* Exercise
Return, in their exact form, the lines that lie between the start of the data below and the line containing "intros m m' Hm", with both ends included.

* Given information
(** [m] under a deadline: [e] is raised when it passes. *)
Definition timeout {A} (e : Er) (m : M A) : M A := fun s es =>
  let '(r, s, es, tr) := m s es in
  (match r with Cut => Raise e | r => r end, s, es, tr).

(** A loop whose body ends it with a value; each round uses an outcome, so the
    outcomes bound the rounds. *)
Fixpoint rounds {A} (fuel : nat) (body : M (option A)) : M A :=
  match fuel with
  | O => wait
  | S fuel => bind body (fun r => match r with Some a => ret a | None => rounds fuel body end)
  end.
Definition loop {A} (body : M (option A)) : M A := fun s es => rounds (S (length es)) body s es.

(** ** Equality of computations *)
Definition eqm {A} (m m' : M A) : Prop := forall s es, m s es = m' s es.

#[export] Instance eqm_equivalence A : Equivalence (@eqm A).
Proof.
  split; [by intros m s es|by intros m m' H s es; rewrite H|].
  intros m m' m'' H H' s es. by rewrite H, H'.
Qed.

#[export] Instance bind_proper A B : Proper (eqm ==> pointwise_relation A eqm ==> eqm) (@bind A B).
Proof.
  intros m m' Hm k k' Hk s es. unfold bind. rewrite Hm.
  destruct (m' s es) as [[[[a|e| |] s1] es1] tr]; try done. by rewrite Hk.
Qed.

Lemma bind_ret_l {A B} (a : A) (k : A -> M B) : eqm (bind (ret a) k) (k a).
Proof. intros s es. unfold bind, ret. by destruct (k a s es) as [[[r s1] es1] tr]. Qed.

Lemma bind_assoc {A B C} (m : M A) (k : A -> M B) (k' : B -> M C) :
  eqm (bind (bind m k) k') (bind m (fun a => bind (k a) k')).
Proof.
  intros s es. unfold bind. destruct (m s es) as [[[[a|e| |] s1] es1] tr]; try done.
  destruct (k a s1 es1) as [[[[b|e| |] s2] es2] tr2]; try done.
  destruct (k' b s2 es2) as [[[r s3] es3] tr3]. by rewrite app_assoc.
Qed.

(** ** Weakest preconditions

    [wp m s u tr Q]: run from state [s], after the outcomes [u] and the actions
    [tr], [m] ends with a result, a state and the outcomes and actions till then
    that satisfy [Q]. *)
Definition post (A : Type) : Type := res Er A -> St -> list Ev -> list Ac -> Prop.

Definition wp {A} (m : M A) (s : St) (u : list Ev) (tr : list Ac) (Q : post A) : Prop :=
  forall es r s' es' tr', m s es = (r, s', es', tr') ->
    exists u', es = u' ++ es' /\ Q r s' (u ++ u') (tr ++ tr').

(** What [bind] makes of a postcondition. *)
Definition cont {A B} (k : A -> M B) (Q : post B) : post A := fun r s u tr =>
  match r with
  | Ret a => wp (k a) s u tr Q
  | Raise e => Q (Raise e) s u tr
  | Cut => Q Cut s u tr
  | Wait => Q Wait s u tr
  end.

Lemma wp_pure {A} (r : res Er A) s1 (a : list Ac) s u tr Q :
  Q r s1 u (tr ++ a) -> wp (fun _ es => (r, s1, es, a)) s u tr Q.
Proof. intros H es r' s' es' tr' [= <- <- <- <-]. exists []. by rewrite app_nil_r. Qed.

Lemma wp_ret {A} (a : A) s u tr Q : Q (Ret a) s u tr -> wp (ret a) s u tr Q.
Proof. intros H es r' s' es' tr' [= <- <- <- <-]. exists []. by rewrite !app_nil_r. Qed.
Lemma wp_raise {A} e s u tr (Q : post A) : Q (Raise e) s u tr -> wp (raise e) s u tr Q.
Proof. intros H es r' s' es' tr' [= <- <- <- <-]. exists []. by rewrite !app_nil_r. Qed.
Lemma wp_cut {A} s u tr (Q : post A) : Q Cut s u tr -> wp cut s u tr Q.
Proof. intros H es r' s' es' tr' [= <- <- <- <-]. exists []. by rewrite !app_nil_r. Qed.
Lemma wp_wait {A} s u tr (Q : post A) : Q Wait s u tr -> wp wait s u tr Q.
Proof. intros H es r' s' es' tr' [= <- <- <- <-]. exists []. by rewrite !app_nil_r. Qed.
Lemma wp_get s u tr Q : Q (Ret s) s u tr -> wp get s u tr Q.
Proof. intros H es r' s' es' tr' [= <- <- <- <-]. exists []. by rewrite !app_nil_r. Qed.
Lemma wp_put s1 s u tr Q : Q (Ret tt) s1 u tr -> wp (put s1) s u tr Q.
Proof. intros H es r' s' es' tr' [= <- <- <- <-]. exists []. by rewrite !app_nil_r. Qed.
Lemma wp_act a s u tr Q : Q (Ret tt) s u (tr ++ [a]) -> wp (act a) s u tr Q.
Proof. intros H es r' s' es' tr' [= <- <- <- <-]. exists []. by rewrite app_nil_r. Qed.

Lemma wp_bind {A B} (m : M A) (k : A -> M B) s u tr Q :
  wp m s u tr (cont k Q) -> wp (bind m k) s u tr Q.
Proof.
  intros Hm es r s' es' tr'. unfold bind.
  destruct (m s es) as [[[r1 s1] es1] tr1] eqn:H1. destruct (Hm _ _ _ _ _ H1) as (u1 & -> & Hc).
  destruct r1 as [a|e| |]; try (intros [= <- <- <- <-]; by exists u1).
  destruct (k a s1 es1) as [[[r2 s2] es2] tr2] eqn:H2. intros [= <- <- <- <-].
  destruct (Hc _ _ _ _ _ H2) as (u2 & -> & HQ). exists (u1 ++ u2). by rewrite !app_assoc in *.
Qed.

Lemma wp_mono {A} (m : M A) s u tr (Q Q' : post A) :
  wp m s u tr Q -> (forall r s u tr, Q r s u tr -> Q' r s u tr) -> wp m s u tr Q'.
Proof. intros Hm HQ es r s' es' tr' H. destruct (Hm _ _ _ _ _ H) as (u' & -> & Hr). exists u'. auto. Qed.

(** Two facts of one run. *)
Lemma wp_and {A} (m : M A) s u tr (Q Q' : post A) :
  wp m s u tr Q -> wp m s u tr Q' -> wp m s u tr (fun r s u tr => Q r s u tr /\ Q' r s u tr).
Proof.
  intros Hm Hm' es r s' es' tr' H. destruct (Hm _ _ _ _ _ H) as (u1 & -> & H1). destruct (Hm' _ _ _ _ _ H) as (u2 & Hu & H2).
  apply app_inv_tail in Hu as <-. by exists u1.
Qed.

(** The outcomes only grow. *)
Lemma wp_extends {A} (m : M A) s u tr (Q : post A) :
  wp m s u tr Q -> wp m s u tr (fun r s u' tr => Q r s u' tr /\ u `prefix_of` u').
Proof.
  intros Hm es r s' es' tr' H. destruct (Hm _ _ _ _ _ H) as (u' & -> & Hr). exists u'.
  split_and!; [done|done|by exists u'].
Qed.

Lemma wp_await {A} (f : Ev -> option (M A)) s u tr (Q : post A) :
  Q Wait s u tr -> (forall e m, f e = Some m -> wp m s (u ++ [e]) tr Q) -> wp (await f) s u tr Q.
Proof.
  intros Hw Hf [|e es] r s' es' tr'; simpl.
  - intros [= <- <- <- <-]. exists []. by rewrite !app_nil_r.
  - destruct (f e) as [m|] eqn:He.
    + intros Hm. destruct (Hf e m He _ _ _ _ _ Hm) as (u' & -> & HQ). exists (e :: u').
      by rewrite <- app_assoc in HQ.
    + intros [= <- <- <- <-]. exists []. by rewrite !app_nil_r.
Qed.

Lemma wp_attempt {A} (m : M A) s u tr (Q : post (result Er A)) :
  wp m s u tr (fun r s u tr =>
    Q (match r with Ret a => Ret (Ok a) | Raise e => Ret (Err e) | Cut => Cut | Wait => Wait end) s u tr) ->
  wp (attempt m) s u tr Q.
Proof.
  intros Hm es r s' es' tr'. unfold attempt. destruct (m s es) as [[[r1 s1] es1] tr1] eqn:H1.
  intros [= <- <- <- <-]. by apply Hm.
Qed.

Lemma wp_timeout {A} e (m : M A) s u tr (Q : post A) :
  wp m s u tr (fun r s u tr => Q (match r with Cut => Raise e | r => r end) s u tr) ->
  wp (timeout e m) s u tr Q.
Proof.
  intros Hm es r s' es' tr'. unfold timeout. destruct (m s es) as [[[r1 s1] es1] tr1] eqn:H1.
  intros [= <- <- <- <-]. by apply Hm.
Qed.

(** A loop keeps what each round keeps. *)
Lemma wp_rounds {A} (Inv : St -> list Ev -> list Ac -> Prop) (body : M (option A)) n s u tr (Q : post A) :
  Inv s u tr ->
  (forall s u tr, Inv s u tr -> Q Wait s u tr) ->
  (forall s u tr, Inv s u tr -> wp body s u tr (fun r s u tr =>
     match r with
     | Ret None => Inv s u tr
     | Ret (Some a) => Q (Ret a) s u tr
     | Raise e => Q (Raise e) s u tr
     | Cut => Q Cut s u tr
     | Wait => Q Wait s u tr
     end)) ->
  wp (rounds n body) s u tr Q.
Proof.
  intros Hi Hw Hb es. revert s u tr es Hi.
  induction n as [|n IH]; intros s u tr es Hi; simpl.
  - intros r s' es' tr' [= <- <- <- <-]. exists []. rewrite !app_nil_r. auto.
  - intros r s' es' tr'. unfold bind.
    destruct (body s es) as [[[r1 s1] es1] tr1] eqn:H1. destruct (Hb _ _ _ Hi _ _ _ _ _ H1) as (u1 & -> & HQ).
    destruct r1 as [[a|]|e| |]; try (intros [= <- <- <- <-]; exists u1; by rewrite ?app_nil_r).
    destruct (rounds n body s1 es1) as [[[r2 s2] es2] tr2] eqn:H2. intros [= <- <- <- <-].
    destruct (IH _ _ _ _ HQ _ _ _ _ H2) as (u2 & -> & HQ2). exists (u1 ++ u2). by rewrite !app_assoc in *.
Qed.

(** The bound of the rounds can depend on what is left of the outcomes. *)
Lemma wp_bounded {A} (bound : St -> list Ev -> nat) Inv (body : M (option A)) s u tr (Q : post A) :
  Inv s u tr ->
  (forall s u tr, Inv s u tr -> Q Wait s u tr) ->
  (forall s u tr, Inv s u tr -> wp body s u tr (fun r s u tr =>
     match r with
     | Ret None => Inv s u tr
     | Ret (Some a) => Q (Ret a) s u tr
     | Raise e => Q (Raise e) s u tr
     | Cut => Q Cut s u tr
     | Wait => Q Wait s u tr
     end)) ->
  wp (fun s es => rounds (bound s es) body s es) s u tr Q.
Proof. intros Hi Hw Hb es r s' es' tr' H. by eapply (wp_rounds Inv body (bound s es)). Qed.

* Output for this exercise
(** [m] under a deadline: [e] is raised when it passes. *)
Definition timeout {A} (e : Er) (m : M A) : M A := fun s es =>
  let '(r, s, es, tr) := m s es in
  (match r with Cut => Raise e | r => r end, s, es, tr).

(** A loop whose body ends it with a value; each round uses an outcome, so the
    outcomes bound the rounds. *)
Fixpoint rounds {A} (fuel : nat) (body : M (option A)) : M A :=
  match fuel with
  | O => wait
  | S fuel => bind body (fun r => match r with Some a => ret a | None => rounds fuel body end)
  end.
Definition loop {A} (body : M (option A)) : M A := fun s es => rounds (S (length es)) body s es.

(** ** Equality of computations *)
Definition eqm {A} (m m' : M A) : Prop := forall s es, m s es = m' s es.

#[export] Instance eqm_equivalence A : Equivalence (@eqm A).
Proof.
  split; [by intros m s es|by intros m m' H s es; rewrite H|].
  intros m m' m'' H H' s es. by rewrite H, H'.
Qed.

#[export] Instance bind_proper A B : Proper (eqm ==> pointwise_relation A eqm ==> eqm) (@bind A B).
Proof.
  intros m m' Hm k k' Hk s es. unfold bind. rewrite Hm.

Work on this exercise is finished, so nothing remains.